DM and FR acknowledge support from the US Army Research Office (W911NF-16-1- 0104). FR acknowledges support from the National Science Foundation (CMMI-1552487).

Author information

Authors and Affiliations

Center for Complex Networks and Systems Research, Luddy School of Informatics, Computing, and Engineering, Indiana University, Bloomington, IN, 47408, USA
Dario Mazzilli & Filippo Radicchi

Authors

Dario Mazzilli
View author publications
You can also search for this author in PubMed Google Scholar
Filippo Radicchi
View author publications
You can also search for this author in PubMed Google Scholar

Corresponding author

Correspondence to Filippo Radicchi.

Appendices

Appendix A: Magnitude of the error associated with the shortest-path combinatorial approximation

In Figs. 2 and 5, we considered an hypothetical setting where the generic node i is connected to the source node s by two independent paths of length $\ell _{si}$ and $\ell _{si} + d \ell $, with $d \ell \ge 0$. The paths are independent in the sense that they do not share any node except for s and i. This fact allows us to easily compute the exact probabilities for the ground-truth scenario by simply combining the probabilities of the individual paths. The setting is useful to understand the magnitude of the error that we should expect to have when using SPCA in a non-tree network, where multiple paths among nodes may exist. For simplicity of notation, but without loss of generality, we will use $\ell = \ell _{si}$ in the following description.

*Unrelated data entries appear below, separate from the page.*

(** ** A round without a packet *)

Lemma read_pulses_get (readers : dict PulseReader) :
  forall (acc out : dict Z) (readers' : dict PulseReader),
    NoDup (keys readers) ->
    NoDup (keys acc) ->
    read_pulses readers acc = (readers', out) ->
    NoDup (keys out)
    /\ forall name : string,
         dict_get out name
         = match dict_get readers name with
           | Some (p :: _) => Some p
           | _ => dict_get acc name
           end
         /\ dict_get readers' name
            = match dict_get readers name with
              | Some (_ :: q) => Some q
              | other => other
              end.
Proof.
  induction readers as [| [n reader] rest IH]; intros acc out readers' Hnodup Hacc H.
  - cbn in H. injection H as <- <-. split; [exact Hacc |]. intros name. split; reflexivity.
  - cbn in Hnodup. inversion Hnodup as [| x xs Hnotin Hrest]; subst.
    cbn [read_pulses] in H. destruct reader as [| p q]; cbn [read_pulse] in H.
    + destruct (read_pulses rest acc) as [rest' out'] eqn:Hread.
      injection H as <- <-. destruct (IH _ _ _ Hrest Hacc Hread) as [Hout Hget].
      split; [exact Hout |]. intros name. cbn [dict_get].
      destruct (String.eqb_spec n name) as [-> | Hne]; [| exact (Hget name)].
      destruct (Hget name) as [Hget1 _]. rewrite (dict_get_not_in rest name Hnotin) in Hget1.
      split; [exact Hget1 | reflexivity].
    + destruct (read_pulses rest (dict_set acc n p)) as [rest' out'] eqn:Hread.
      injection H as <- <-.
      destruct (IH _ _ _ Hrest (dict_set_nodup acc n p Hacc) Hread) as [Hout Hget].
      split; [exact Hout |]. intros name. cbn [dict_get].
      destruct (String.eqb_spec n name) as [-> | Hne].
      * destruct (Hget name) as [Hget1 _].
        rewrite (dict_get_not_in rest name Hnotin), dict_get_set_same in Hget1.
        split; [exact Hget1 | reflexivity].
      * destruct (Hget name) as [Hget1 Hget2].
        rewrite (dict_get_set_other acc n name p Hne) in Hget1.
        split; [exact Hget1 | exact Hget2].
Qed.

Section QuietRound.

Variable decode : Z -> M (option bytes).

Lemma decode_pulses_get (pulses : dict Z) :
  forall (decoders decoders' : dict InfraredDecoder) (datas : dict bytes),
    NoDup (keys pulses) ->
    decode_pulses decode pulses decoders datas = Ok (decoders', []) ->
    forall (name : string) (decoder : InfraredDecoder),
      dict_get decoders name = Some decoder ->
      match dict_get pulses name with
      | Some p =>
          exists d' : InfraredDecoder,
            decode p decoder = Ok (None, d') /\ dict_get decoders' name = Some d'
      | None => dict_get decoders' name = Some decoder
      end.
Proof.
  induction pulses as [| [n p] rest IH];
    intros decoders decoders' datas Hnodup H name decoder Hget.
  - cbn in H. injection H as <- _. exact Hget.
  - cbn in Hnodup. inversion Hnodup as [| x xs Hnotin Hrest]; subst.
    cbn [decode_pulses] in H.
    destruct (dict_get decoders n) as [d0 |] eqn:Hd0; [| discriminate H].
    destruct (decode p d0) as [[data d1] | e] eqn:Hdecode; [| discriminate H].
    cbn [dict_get]. destruct (String.eqb_spec n name) as [-> | Hne].
    + assert (Hsame : d0 = decoder) by congruence. subst d0.
      pose proof (IH _ _ _ Hrest H name d1 (dict_get_set_same decoders name d1)) as Hlater.
      rewrite (dict_get_not_in rest name Hnotin) in Hlater.
      destruct data as [b |].
      * destruct (decode_pulses_keys decode _ _ _ _ _ H) as (_ & _ & Hnil).
        exfalso. exact (dict_set_not_nil _ _ _ (Hnil eq_refl)).
      * exists d1. split; [exact Hdecode | exact Hlater].
    + apply (IH _ _ _ Hrest H name decoder).
      rewrite dict_get_set_other by exact Hne. exact Hget.
Qed.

1.1 Susceptible-infected model

For the SI model, the probability that the infection reaches a certain node along a path of length $\ell $ in t time steps or less is given by

$$\begin{aligned} q_{1} (\ell , t) = \sum _{r=0}^{t} \, \left( {\begin{array}{c}t-1\\ \ell -1\end{array}}\right) \, \beta ^{\ell } \, (1-\beta )^{t-\ell }, \end{aligned}$$

The previous expression is nothing more than a mere combination of Eqs. (2) and (7) of the main text. We just avoided to write an explicit dependence on the source and target nodes to simplify the expression. In presence of two independent paths, the probability that the infection reaches the target node is given by

$$\begin{aligned} q_{2}(\ell , \ell + d \ell , t) = 1 - [1 - q_{1} (\ell , t)] [1 - q_{1} (\ell + d \ell , t)], \end{aligned}$$

thus equal to the probability that spreading occurs at least on one of the two independent paths. The relative error of Fig. 2 is finally quantified as

$$\begin{aligned} \epsilon (\ell , d \ell , t) = 1 - \frac{q_{1}(\ell , t)}{q_{2}(\ell , d \ell , t)}. \end{aligned}$$

1.2 Susceptible-infected-recovered model

For the SIR model, the calculation is a bit more cumbersome than for the SI model.

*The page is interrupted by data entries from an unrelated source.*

(** ** The shard reassembler *)

Ltac mrun :=
  cbv beta iota zeta delta
    [bind ret raise try_except finally liftW get_locals set_locals with_locals
     fs_op print modify path_exists read_file log_request get for_each];
  cbn [fst snd]; autorewrite with world.

Lemma write_Some (f f' : gmap path node) (p : path) (c : list Byte.byte) :
  FS.write f p c = Some f' ->
  p <> [] /\ f !! p <> Some Dir /\ f' = <[p := File c]> f.
Proof.
  unfold FS.write, FS.lookup_node. intros H.
  destruct p as [|c0 p0]; [discriminate H|].
  destruct (f !! (c0 :: p0)) as [[c1|]|] eqn:E; try discriminate H;
    destruct (FS.is_dir f (FS.parent (c0 :: p0))); try discriminate H;
    injection H as <-; repeat split; congruence.
Qed.

Lemma takeN_dropN {A} (n : N) (l : list A) : takeN n l ++ dropN n l = l.
Proof.
  revert n. induction l as [|x l IH]; intros n; [reflexivity|].
  simpl. destruct (N.eqb n 0); [reflexivity|]. simpl. now rewrite IH.
Qed.

Lemma dropN_length {A} (n : N) (l : list A) : length (dropN n l) <= length l.
Proof.
  revert n. induction l as [|x l IH]; intros n; [reflexivity|].
  simpl. destruct (N.eqb n 0); [reflexivity|].
  specialize (IH (N.pred n)). simpl. lia.
Qed.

Suppose node s is initially in the infected state, and suppose that two independent paths of length $\ell $ and $\ell + d \ell $ connect node i to node s. The probability $q_{2}(\ell , \ell + d \ell , t)$ that node i becomes infected at time t is given by the probability that the infection spreads along at least one of these paths. We remark that we know the analytical form of the probability $q_{1}(\ell , t)$ that the infection spreads along a single path of length $\ell $ in t time steps or less, see main text. However, this expression can be used to combine the contribution of the two independent paths only provided that the paths are dynamically independent. The latter condition is satisfied only when the infection performs at least one step towards the target along at least one of the paths.

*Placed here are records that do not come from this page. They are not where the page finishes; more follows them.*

(** [CampaignState], with the keys [send_variant] adds on the fly;
    [variant_sent] lists the labels [v] whose key [variant_<v>_sent] is
    set. *)
Record CampaignState : Type := {
  campaign_id : string;
  brief : string;
  csv_path : string;
  strategy : pyobj;
  segments : Segments;
  selected_recipients : RecipientsRef;
  email_variants : PyDict.t Content;
  ab_test_groups : PyDict.t (list Recipient);
  deliverability_check : PyDict.t pyobj;
  ab_results : ABTesting.Metrics;
  campaign_report : pyobj;
  status : string;
  error : string;
  sendgrid_message_ids : option (PyDict.t (list string));
  send_results : option (PyDict.t BatchOutcome);
  sendgrid_metrics : option (PyDict.t ProviderMetrics);
  variant_sent : list string
}.

Definition set_strategy (v : pyobj) (s : CampaignState) : CampaignState :=
  {| campaign_id := campaign_id s; brief := brief s; csv_path := csv_path s;
     strategy := v; segments := segments s;
     selected_recipients := selected_recipients s;
     email_variants := email_variants s; ab_test_groups := ab_test_groups s;
     deliverability_check := deliverability_check s; ab_results := ab_results s;
     campaign_report := campaign_report s; status := status s; error := error s;
     sendgrid_message_ids := sendgrid_message_ids s;
     send_results := send_results s; sendgrid_metrics := sendgrid_metrics s;
     variant_sent := variant_sent s |}.

Definition set_segments (v : Segments) (s : CampaignState) : CampaignState :=
  {| campaign_id := campaign_id s; brief := brief s; csv_path := csv_path s;
     strategy := strategy s; segments := v;
     selected_recipients := selected_recipients s;
     email_variants := email_variants s; ab_test_groups := ab_test_groups s;
     deliverability_check := deliverability_check s; ab_results := ab_results s;
     campaign_report := campaign_report s; status := status s; error := error s;
     sendgrid_message_ids := sendgrid_message_ids s;
     send_results := send_results s; sendgrid_metrics := sendgrid_metrics s;
     variant_sent := variant_sent s |}.

Definition set_selected_recipients (v : RecipientsRef) (s : CampaignState)
  : CampaignState :=
  {| campaign_id := campaign_id s; brief := brief s; csv_path := csv_path s;
     strategy := strategy s; segments := segments s;
     selected_recipients := v;
     email_variants := email_variants s; ab_test_groups := ab_test_groups s;
     deliverability_check := deliverability_check s; ab_results := ab_results s;
     campaign_report := campaign_report s; status := status s; error := error s;
     sendgrid_message_ids := sendgrid_message_ids s;
     send_results := send_results s; sendgrid_metrics := sendgrid_metrics s;
     variant_sent := variant_sent s |}.

Definition set_email_variants (v : PyDict.t Content) (s : CampaignState)
  : CampaignState :=
  {| campaign_id := campaign_id s; brief := brief s; csv_path := csv_path s;
     strategy := strategy s; segments := segments s;
     selected_recipients := selected_recipients s;
     email_variants := v; ab_test_groups := ab_test_groups s;
     deliverability_check := deliverability_check s; ab_results := ab_results s;
     campaign_report := campaign_report s; status := status s; error := error s;
     sendgrid_message_ids := sendgrid_message_ids s;
     send_results := send_results s; sendgrid_metrics := sendgrid_metrics s;
     variant_sent := variant_sent s |}.

Definition set_ab_test_groups (v : PyDict.t (list Recipient)) (s : CampaignState)
  : CampaignState :=
  {| campaign_id := campaign_id s; brief := brief s; csv_path := csv_path s;
     strategy := strategy s; segments := segments s;
     selected_recipients := selected_recipients s;
     email_variants := email_variants s; ab_test_groups := v;
     deliverability_check := deliverability_check s; ab_results := ab_results s;
     campaign_report := campaign_report s; status := status s; error := error s;
     sendgrid_message_ids := sendgrid_message_ids s;
     send_results := send_results s; sendgrid_metrics := sendgrid_metrics s;
     variant_sent := variant_sent s |}.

Indicate with v the neighbor of node s along the path of length $\ell $ towards i, and with w the neighbor of node s along the path of length $\ell + d \ell $ towards i. The initial configuration at time $t=0$ is such that $\sigma _s^{(0)} = I$ and $\sigma _{\forall j \ne s}^{(0)} = S$. At time $t=1$, the states of nodes may change as the results of spreading and recovery events. The only nodes that can change their states are s, v and w. For example, we can go to the configuration $\mathbf {\sigma }^{(1)} = (I, I, S, \ldots )$, i.e., such that $\sigma _v^{(1)} = I$, $\sigma _w^{(1)} = S$ and $\sigma _s^{(1)} = I$, with probability $\text {Prob.}[\mathbf {\sigma }^{(1)} = (\sigma _v^{(1)} = I, \sigma _w^{(1)} = S, \sigma _v^{(1)} = I, S, \ldots , S) ] = \beta (1-\beta ) (1- \gamma )$. After this first step, the spreading of the infection will happen independently along the two paths, thus we can write $q_2[\ell , \ell + d \ell , t | \mathbf {\sigma }^{(1)} = (\sigma _v^{(1)} = I, \sigma _w^{(1)} = S, \sigma _v^{(1)} = I, S, \ldots , S) ] = 1 - [1-q_1(\ell -1, t-1)] [1-q_1(\ell + d \ell , t-1)]$. There are in total eight of such configurations. They are listed in Table 1. In general, we can write that

$$\begin{aligned} q_2 (\ell , \ell + d \ell , t) = \sum _{\mathbf {\sigma }} \, q_2(\ell , \ell + d \ell , t | \mathbf {\sigma }) \, \text {Prob.}(\mathbf {\sigma }), \end{aligned}$$

(A1)

where the sum runs over all eight configurations $\mathbf {\sigma }$ of Table 1. The expressions of the probabilities appearing in Table 1 are then used to solve Eq. (A1) by iteration, starting from the initial condition $q_2(\ell , \ell + d \ell , t =0 ) = 0$.

Appendix B: Joint probability of infection from a single source

1.1 Susceptible-infected model

Here, we illustrate how to compute the joint probability $Q^{(t)}_{s\rightarrow i,j}$ that nodes i and j are infected at time t or earlier given that the source of spreading is node s. The computation still takes advantage of Eqs. (2) and (7), by properly accounting for the position of the source node s relatively to the positions of the target nodes i and j (see Fig. 12).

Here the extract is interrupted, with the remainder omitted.